Track Summary: As of the 1100 update, Ophelia was located about 200 miles south of Cape Hatteras, North Carolina, moving north at 12 mph. The system has sustained winds of 50 mph and is expected to become better organized throughout today as it approaches the North Carolina coastline, reaching maximum intensity as a moderate to strong Tropical Storm prior to making landfall Saturday morning over southeastern North Carolina. The system is then expected to continue northward Saturday into Sunday, dissipating over central Maryland Sunday night.

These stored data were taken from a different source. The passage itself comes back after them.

(** * Hybrid packet traversal of a 4-wide BVH: embedding and properties

    Shallow embedding of
      - kernels/xeon/bvh4/bvh4_intersector4_hybrid.cpp
        (intersectBox, BVH4Intersector4Hybrid::intersect / occluded),
      - kernels/bvh/bvh_intersector_stream.cpp (AOStoSOA, intersect1 prologue),
      - the GPU stream intersector entry point (BVHNGPUIntersectorStream).

    Lane scalars are extended numbers: the finite values are exact (no
    rounding), together with the two infinities the driver uses as lane
    guards.  There is no NaN: rcp_safe keeps the slab arithmetic finite. *)

From Stdlib Require Import ZArith List Bool Lia.
Import ListNotations.
Open Scope Z_scope.

(** ** Lane scalars *)

Inductive flt : Type :=
| neg_inf : flt
| fin : Z -> flt
| pos_inf : flt.

(** [a < b] *)
Definition flt_ltb (a b : flt) : bool :=
  match a, b with
  | neg_inf, neg_inf => false
  | neg_inf, _ => true
  | fin _, neg_inf => false
  | fin x, fin y => x <? y
  | fin _, pos_inf => true
  | pos_inf, _ => false
  end.

(** [a <= b] *)
Definition flt_leb (a b : flt) : bool :=
  match a, b with
  | neg_inf, _ => true
  | fin _, neg_inf => false
  | fin x, fin y => x <=? y
  | fin _, pos_inf => true
  | pos_inf, pos_inf => true
  | pos_inf, _ => false
  end.

(** MINPS / MAXPS: [a < b ? a : b] and [a > b ? a : b]. *)
Definition fmin (a b : flt) : flt := if flt_ltb a b then a else b.
Definition fmax (a b : flt) : flt := if flt_ltb b a then a else b.

(** ** Four-lane SIMD values (ssef, ssei, sseb) *)

Inductive lane : Type := L0 | L1 | L2 | L3.

Record vec4 (A : Type) : Type := mk4 { v0 : A; v1 : A; v2 : A; v3 : A }.
Arguments mk4 {A} _ _ _ _.
Arguments v0 {A} _.
Arguments v1 {A} _.
Arguments v2 {A} _.
Arguments v3 {A} _.

Definition ssef := vec4 flt.
Definition ssei := vec4 Z.
Definition sseb := vec4 bool.

Definition get {A} (v : vec4 A) (l : lane) : A :=
  match l with L0 => v0 v | L1 => v1 v | L2 => v2 v | L3 => v3 v end.

Definition set {A} (v : vec4 A) (l : lane) (a : A) : vec4 A :=
  match l with
  | L0 => mk4 a (v1 v) (v2 v) (v3 v)
  | L1 => mk4 (v0 v) a (v2 v) (v3 v)
  | L2 => mk4 (v0 v) (v1 v) a (v3 v)
  | L3 => mk4 (v0 v) (v1 v) (v2 v) a
  end.

Definition splat {A} (a : A) : vec4 A := mk4 a a a a.

Definition vmap {A B} (f : A -> B) (v : vec4 A) : vec4 B :=
  mk4 (f (v0 v)) (f (v1 v)) (f (v2 v)) (f (v3 v)).

Definition vmap2 {A B C} (f : A -> B -> C) (a : vec4 A) (b : vec4 B) : vec4 C :=
  mk4 (f (v0 a) (v0 b)) (f (v1 a) (v1 b)) (f (v2 a) (v2 b)) (f (v3 a) (v3 b)).

(** [select(m,t,f)] *)
Definition select {A} (m : sseb) (t f : vec4 A) : vec4 A :=
  mk4 (if v0 m then v0 t else v0 f) (if v1 m then v1 t else v1 f)
      (if v2 m then v2 t else v2 f) (if v3 m then v3 t else v3 f).

Definition vlt (a b : ssef) : sseb := vmap2 flt_ltb a b.
Definition vle (a b : ssef) : sseb := vmap2 flt_leb a b.
Definition vgt (a b : ssef) : sseb := vmap2 (fun x y => flt_ltb y x) a b.
Definition vmin (a b : ssef) : ssef := vmap2 fmin a b.
Definition vmax (a b : ssef) : ssef := vmap2 fmax a b.
Definition vnot (a : sseb) : sseb := vmap negb a.
Definition vand (a b : sseb) : sseb := vmap2 andb a b.
Definition vor (a b : sseb) : sseb := vmap2 orb a b.

Definition any (m : sseb) : bool := v0 m || v1 m || v2 m || v3 m.
Definition none (m : sseb) : bool := negb (any m).
Definition all (m : sseb) : bool := v0 m && v1 m && v2 m && v3 m.

(** [movemask]: bit [i] of the result is lane [i]. *)
Definition movemask (m : sseb) : Z :=
  Z.b2z (v0 m) + 2 * Z.b2z (v1 m) + 4 * Z.b2z (v2 m) + 8 * Z.b2z (v3 m).

Definition popcnt (m : sseb) : Z :=
  Z.b2z (v0 m) + Z.b2z (v1 m) + Z.b2z (v2 m) + Z.b2z (v3 m).

Definition lane_index (l : lane) : Z :=
  match l with L0 => 0 | L1 => 1 | L2 => 2 | L3 => 3 end.

Definition lane_of_index (i : Z) : lane :=
  if i =? 0 then L0 else if i =? 1 then L1 else if i =? 2 then L2 else L3.

Definition inf : ssef := splat pos_inf.

(** [__bsf] and [__btc] on the 4-bit lane mask. *)
Definition bsf (bits : Z) : Z := Z.log2 (Z.land bits (- bits)).
Definition btc (bits i : Z) : Z := Z.lxor bits (Z.shiftl 1 i).

(** [for (i=__bsf(bits); bits!=0; bits=__btc(bits,i), i=__bsf(bits)) body(i)].
    A lane mask has at most four bits, which bounds the iteration count. *)
Fixpoint for_each_bit {S : Type} (n : nat) (bits : Z) (body : lane -> S -> S) (s : S) : S :=
  match n with
  | O => s
  | Datatypes.S n' =>
      if bits =? 0 then s
      else let i := bsf bits in
           for_each_bit n' (btc bits i) body (body (lane_of_index i) s)
  end.

(** ** Ray packet (Ray4) *)

Record sse3f : Type := mk3 { vx : vec4 Z; vy : vec4 Z; vz : vec4 Z }.

Record Ray4 : Type := mkRay4 {
  org : sse3f;  dir : sse3f;
  tnear : ssef; tfar : ssef;
  time : vec4 Z; mask : ssei;
  Ng : sse3f; u : vec4 Z; v : vec4 Z;
  geomID : ssei; primID : ssei; instID : ssei
}.

Definition set_tfar (r : Ray4) (t : ssef) : Ray4 :=
  mkRay4 (org r) (dir r) (tnear r) t (time r) (mask r)
         (Ng r) (u r) (v r) (geomID r) (primID r) (instID r).

Definition set_geomID (r : Ray4) (g : ssei) : Ray4 :=
  mkRay4 (org r) (dir r) (tnear r) (tfar r) (time r) (mask r)
         (Ng r) (u r) (v r) g (primID r) (instID r).

(** All the fields of one lane of the packet. *)
Record Ray1 : Type := mkRay1 {
  r_org : Z * Z * Z; r_dir : Z * Z * Z;
  r_tnear : flt; r_tfar : flt; r_time : Z; r_mask : Z;
  r_Ng : Z * Z * Z; r_u : Z; r_v : Z;
  r_geomID : Z; r_primID : Z; r_instID : Z
}.

Definition get3 (a : sse3f) (l : lane) : Z * Z * Z :=
  (get (vx a) l, get (vy a) l, get (vz a) l).

Definition ray_lane (r : Ray4) (l : lane) : Ray1 :=
  mkRay1 (get3 (org r) l) (get3 (dir r) l) (get (tnear r) l) (get (tfar r) l)
         (get (time r) l) (get (mask r) l) (get3 (Ng r) l) (get (u r) l) (get (v r) l)
         (get (geomID r) l) (get (primID r) l) (get (instID r) l).

(** The hit fields of one lane: what a primitive intersector may write. *)
Definition hit_lane (r : Ray4) (l : lane) : flt * (Z * Z * Z) * Z * Z * Z * Z * Z :=
  (get (tfar r) l, get3 (Ng r) l, get (u r) l, get (v r) l,
   get (geomID r) l, get (primID r) l, get (instID r) l).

Timing: Impacts from Ophelia expand far from its center, with rain showers and breezy conditions to develop over Queen Anne’s County this evening. Conditions will deteriorate overnight tonight through early Saturday morning in Queen Anne’s County with rain becoming more persistent and wind speeds increasing. In Queen Anne’s County, the worst impacts are expected late morning Saturday through Saturday night. Rainfall and breezy conditions will persist into Sunday morning with improving conditions Sunday afternoon.
Rain: Total rainfall amounts of 2-4 (locally 6) inches are forecast. Flash flooding will be possible in low-lying and poor drainage areas. Should flooding impact area roads, do not attempt to drive through flooded roadways and heed any road closures.
Wind: Although Queen Anne’s County remains outside of the Tropical Storm Warning area, sustained winds of 25-35 mph with gusts of 40-45 mph will be possible with the strongest winds expected along coastal areas. This may cause some downed tree limbs and/or toppling of weakened trees with some power outages possible.
Coastal Flooding: Peak storm surge of 1-3 feet remains forecast for the upper Chesapeake Bay, especially during the Saturday afternoon high tide cycle. Minor to moderate coastal flooding will be possible as a result. Should flooding impact area roads, do not attempt to drive through flooded roadways and heed any road closures.
Tornadoes: Although an isolated tornado is still not to be ruled out, the greatest chance for isolated tornadoes on Saturday remains to the south of Queen Anne’s County. Any tornadoes that do occur will likely be short-lived.